(Stored entries)
============================================================

(** The tables, level by level: bits that start with the code of [s] lead to [s], once
    they are all there. *)
Lemma mkonetab_lookup s c l depth pfx pfxbits bits T v nb fuel reg :
  codes !! s = Some c -> lengths !! s = Some l ->
  zlib_mkonetab depth codes lengths pfx pfxbits bits = Ok T ->
  0 <= pfxbits -> 1 <= bits -> pfxbits < l -> c mod 2 ^ pfxbits = pfx ->
  0 <= v -> v mod 2 ^ (l - pfxbits) = c / 2 ^ pfxbits -> 0 <= nb < Z.of_nat fuel ->
  huflookup_loop fuel v nb T reg =
    Ok (if nb <? l - pfxbits then (-1, reg)
        else (Z.of_nat s, Reg (Z.shiftr v (l - pfxbits)) (nb - (l - pfxbits)))).
Proof using Hcodes Hfree.
  intros Ec El. assert (Hpos : forall n, 0 <= n -> 0 < 2 ^ n) by (intros; apply Z.pow_pos_nonneg; lia).
  revert pfx pfxbits bits T v nb fuel.
  induction depth as [|depth IH]; intros pfx pfxbits bits T v nb fuel ET Hp Hb Hpl Hpfx Hv Hvc Hnb; [done|].
  pose proof (Hpos bits ltac:(lia)). pose proof (Hpos pfxbits Hp).
  cbn [zlib_mkonetab] in ET. rewrite Z.shiftl_1_l in ET.
  apply res_bind_Ok in ET as (t1 & E1 & ET). apply res_bind_Ok in ET as (t2 & E2 & [= <-]).
  set (table := replicate (Z.to_nat (2 ^ bits)) (Entry 0 (-1) None)) in *.
  destruct (fill_table_at _ _ _ _ _ _ bits _ _ E1) as [Hl1 H1]; try lia; try done.
  { unfold table. rewrite length_replicate. lia. }
  { by apply Forall2_length in Hcodes. }
  set (j := v mod 2 ^ bits). pose proof (Z.mod_pos_bound v (2 ^ bits) ltac:(lia) : 0 <= j < 2 ^ bits) as Hj.
  specialize (H1 (Z.to_nat j) (Entry 0 (-1) None)). rewrite Z2Nat.id in H1 by lia.
  specialize (H1 ltac:(apply lookup_replicate_2; lia)). set (e := symbols_at _ _ _ _ _ _ _) in H1.
  assert (Hreach : reaches pfx pfxbits bits j c l = true).
  { unfold reaches. rewrite !andb_true_iff, Z.ltb_lt, !Z.eqb_eq. split; [by split|].
    rewrite <-Hvc. unfold j. rewrite !mod_pow_mod by lia. done. }
  assert (Ezip : zip codes lengths !! s = Some (c, l)) by (by apply zip_lookup).
  destruct fuel as [|fuel]; [lia|]. cbn [huflookup_loop tab_table tab_mask].
  replace (2 ^ bits - 1) with (Z.shiftl 1 bits - 1) by (by rewrite Z.shiftl_1_l). rewrite land_low_mask by lia. fold j.
  pose proof (make_subtables_at _ _ _ _ _ _ _ E2 _ _ H1) as H2. rewrite Z.add_0_l, Z2Nat.id in H2 by lia.
  destruct (Z.le_gt_cases (l - pfxbits) bits) as [Hfit|Hlong].
  - (* the code ends in this table *)
    assert (Ee : e = Entry (l - pfxbits) (0 + Z.of_nat s) None).
    { apply (symbols_at_unique _ _ _ _ _ _ _ s c l); try done. intros s' c' l' Hne [Ec' El']%zip_lookup.
      by apply (reaches_unique pfx pfxbits bits v s c l s' c' l'); try lia. }
    rewrite Ee in H2. cbn [te_nbits] in H2. rewrite (proj2 (Z.leb_le _ _)) in H2 by lia.
    rewrite (array_get_ok _ _ _ (proj1 Hj) H2). cbn [res_bind te_nbits te_code].
    destruct (nb <? l - pfxbits); [done|]. by rewrite (proj2 (Z.eqb_neq _ _)) by lia.
  - (* it goes on in a subtable *)
    assert (Hge : l - pfxbits <= te_nbits e) by (by apply (symbols_at_ge _ _ _ _ _ _ _ s c l)).
    rewrite (proj2 (Z.leb_gt _ _)) in H2 by lia. destruct H2 as (nb' & t & Hnb' & Emk & H2).
    rewrite (array_get_ok _ _ _ (proj1 Hj) H2). cbn [res_bind te_nbits te_code te_nexttable].
    destruct (Z.ltb_spec nb bits) as [Hshort|Henough].
    { by rewrite (proj2 (Z.ltb_lt _ _)) by lia. }
    change (-1 =? -1) with true. cbn match.
    pose proof (Z.mod_pos_bound c (2 ^ pfxbits) ltac:(lia)) as Hpr.
    rewrite (lor_add pfxbits) in Emk by lia.
    rewrite (IH _ (pfxbits + bits) nb' t (Z.shiftr v bits) (nb - bits) fuel Emk); try lia.
    + replace (nb - bits <? l - (pfxbits + bits)) with (nb <? l - pfxbits)
        by (destruct (Z.ltb_spec nb (l - pfxbits)), (Z.ltb_spec (nb - bits) (l - (pfxbits + bits))); (done || lia)).
      destruct (nb <? l - pfxbits); [done|]. rewrite Z.shiftr_shiftr by lia.
      replace (bits + (l - (pfxbits + bits))) with (l - pfxbits) by lia.
      by replace (nb - bits - (l - (pfxbits + bits))) with (nb - (l - pfxbits)) by lia.
    + rewrite mod_pow_split, Hpfx by lia. rewrite <-Hvc, mod_pow_mod by lia. fold j. lia.
    + by apply Z.shiftr_nonneg.
    + rewrite Z.shiftr_div_pow2 by lia. rewrite div_mod_pow by lia.
      replace (bits + (l - (pfxbits + bits))) with (l - pfxbits) by lia. rewrite Hvc.
      rewrite Z.div_div, <-Z.pow_add_r by lia. done.
Qed.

============================================================

Exercise aim: In the records above, the line with "unfold table. rewrite" marks the start and the line with "assert (Hreach : reaches" marks the end; copy that stretch exactly, both lines included, and nothing else.

Solved exercise:
  { unfold table. rewrite length_replicate. lia. }
  { by apply Forall2_length in Hcodes. }
  set (j := v mod 2 ^ bits). pose proof (Z.mod_pos_bound v (2 ^ bits) ltac:(lia) : 0 <= j < 2 ^ bits) as Hj.
  specialize (H1 (Z.to_nat j) (Entry 0 (-1) None)). rewrite Z2Nat.id in H1 by lia.
  specialize (H1 ltac:(apply lookup_replicate_2; lia)). set (e := symbols_at _ _ _ _ _ _ _) in H1.
  assert (Hreach : reaches pfx pfxbits bits j c l = true).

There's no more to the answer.